Definition UpdateTagRule (id : string) (body : option tagRuleRequest) : HandlerM (Z * TagRule) :=
  id ← rule_id id;
  req ← decoded body invalid_body;
  rule ← or_refuse (fun err => jsonError (Error_ err) 400)
    (lib (RuleUpdate id (tr_Name req) (tr_Description req) (tr_MatchField req) (tr_MatchOp req) (tr_MatchValue req) (tr_ApplyKey req) (tr_ApplyValue req)
       (tr_Priority req) (default true (tr_IsEnabled req))));
  answer 200 rule.

Definition DeleteTagRule (id : string) : HandlerM (Z * string) :=
  id ← rule_id id;
  or_refuse (failed "failed to delete rule") (lib (RuleDelete id)) ;;
  answer 200 "rule deleted".
Lemma own_upload_safe uid : safe keyed (own_upload userID uid) (fun u => own_uploads (u_id u)).
Proof. eapply safe_weaken; [intros l H; exact H| |apply read_upload_safe; done]. by intros u l [_ H]. Qed.

Lemma UpdateTags_safe visit uid body : safe keyed (UpdateTags visit userID uid body) (fun _ _ => True).
Proof.
  unfold UpdateTags. eapply safe_bind; [apply own_upload_safe|intros u]. eapply safe_bind; [apply safe_decoded|intros tags].
  eapply safe_bind with (Q := fun _ _ => True).
  - apply safe_call. intros w r w' Ho E. split; [by eapply SetTags_spares|by destruct r].
  - intros []. eapply safe_bind; [apply safe_fire|intros []; by apply safe_ret].
Qed.

(** The targets of a bulk request. *)
Definition all_own (us : list Upload) (l : Library) : Prop := Forall (fun u => own_uploads (u_id u) l) us.

Lemma stable_all_own us l l' : all_own us l -> spares l l' -> all_own us l'.
Proof. intros H S. unfold all_own in *. rewrite List.Forall_forall in *. intros u Hu. eapply stable_own_uploads; [by apply H|done]. Qed.

Lemma own_targets_safe uuids : safe keyed (own_targets userID uuids) (fun us l => keyed l /\ all_own us l).
Proof.
  induction uuids as [|uid uuids IH]; cbn [own_targets]; [apply safe_ret; intros l Hk; split; [done|constructor]|].
  eapply safe_bind; [apply safe_attempt, GetByUUID_from|]. intros r s [Hk Hr].
  pose proof (IH s Hk) as H. unfold mbind, ST_bind. destruct (own_targets userID uuids s) as [[us|e] s1]; [|done].
  destruct H as [S [Hk1 Hus]]. split; [done|]. cbn. destruct r as [u|]; [|done]. destruct (Z.eqb_spec (u_user_id u) userID) as [E|]; [|done].
  split; [done|]. constructor; [|done]. apply own_upload_row; [done| |done]. by rewrite (sp_uploads _ _ S).
Qed.

Lemma tags_or_none_safe P id : safe P (tags_or_none id) (fun _ => P).
Proof.
  unfold tags_or_none. eapply safe_bind; [apply safe_attempt, reads_from, GetTags_only_reads|]. intros r. by apply safe_ret.
Qed.

Lemma bulk_tag_safe visit req u (P : Library -> Prop) : (forall l, P l -> own_uploads (u_id u) l) -> (forall l l', P l -> spares l l' -> P l') ->
  safe P (bulk_tag visit req u) (fun _ => P).
Proof.
  intros Ho HP. unfold bulk_tag. assert (forall tags, safe P (attempt (lib (SetTags (u_id u) tags))) (fun _ => P)) as HS.
  { intros tags. by apply safe_attempt, SetTags_from. }
  eapply safe_bind with (Q := fun _ => P).
  - destruct (bool_decide _); [by apply safe_ret|]. eapply safe_bind; [apply tags_or_none_safe|intros m]. eapply safe_bind; [apply HS|intros r].
    destruct (is_ok r); [|by apply safe_ret]. eapply safe_bind; [apply safe_fire|intros []; by apply safe_ret].
  - intros n. eapply safe_bind with (Q := fun _ => P); [|intros n'; by apply safe_ret]. destruct (bk_RemoveTags req) as [|k ks]; [by apply safe_ret|].
    eapply safe_bind; [apply tags_or_none_safe|intros m]. eapply safe_bind; [apply HS|intros r].
    destruct (is_ok r); [|by apply safe_ret]. eapply safe_bind; [apply safe_fire|intros []; by apply safe_ret].
Qed.

Lemma bulk_all_safe visit req us n : safe (all_own us) (bulk_all visit req us n) (fun _ _ => True).
Proof.
  revert n. induction us as [|u us IH]; intros n; cbn [bulk_all]; [by apply safe_ret|].
  eapply safe_bind; [apply (bulk_tag_safe visit req u (all_own (u :: us)))|].
  - intros l H. by apply Forall_inv in H.
  - intros l l' H S. by eapply stable_all_own.
  - intros m. eapply safe_pre; [|apply IH]. intros l H. by apply Forall_inv_tail in H.
Qed.

Lemma BulkTagUploads_safe visit body : safe keyed (BulkTagUploads visit userID body) (fun _ _ => True).
Proof.
  unfold BulkTagUploads. eapply safe_bind; [apply safe_decoded|intros req]. eapply safe_bind; [apply safe_require|intros []].
  eapply safe_bind with (Q := all_own).
  - destruct (bk_UploadUUIDs req) as [|uid uuids].
    + destruct (negb (String.eqb (bk_Selector req) "")); [|apply safe_refuse]. destruct (ParseSelector _) as [reqs|]; [|apply safe_refuse].
      destruct (BuildSelectorSQL reqs) as [[cs args]|]; [|apply safe_refuse]. apply safe_call. intros w r w' [Hk _] E.
      pose proof (steps_run _ _ _ _ _ (SearchBySelector_reads _ _ _ _) E) as Et. red in Et. rewrite <- Et. split; [reflexivity|].
      destruct r as [us|]; [|done]. pose proof (SearchBySelector_owned _ _ _ _ _ _ E) as Hus. unfold all_own. rewrite List.Forall_forall. intros u Hu. destruct (Hus u Hu). by apply own_upload_row.
    + eapply safe_bind; [apply safe_require|intros []]. eapply safe_weaken; [| |apply own_targets_safe].
      * by intros l [[H _] _].
      * by intros us l [_ H].
  - intros us. eapply safe_bind; [apply bulk_all_safe|intros n; by apply safe_ret].
Qed.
========================================
Output the lines above between the one holding "- intros m." and the one holding "destruct (BuildSelectorSQL reqs)", inclusive, with nothing before or after them.

  - intros m. eapply safe_pre; [|apply IH]. intros l H. by apply Forall_inv_tail in H.
Qed.

Lemma BulkTagUploads_safe visit body : safe keyed (BulkTagUploads visit userID body) (fun _ _ => True).
Proof.
  unfold BulkTagUploads. eapply safe_bind; [apply safe_decoded|intros req]. eapply safe_bind; [apply safe_require|intros []].
  eapply safe_bind with (Q := all_own).
  - destruct (bk_UploadUUIDs req) as [|uid uuids].
    + destruct (negb (String.eqb (bk_Selector req) "")); [|apply safe_refuse]. destruct (ParseSelector _) as [reqs|]; [|apply safe_refuse].
      destruct (BuildSelectorSQL reqs) as [[cs args]|]; [|apply safe_refuse]. apply safe_call. intros w r w' [Hk _] E.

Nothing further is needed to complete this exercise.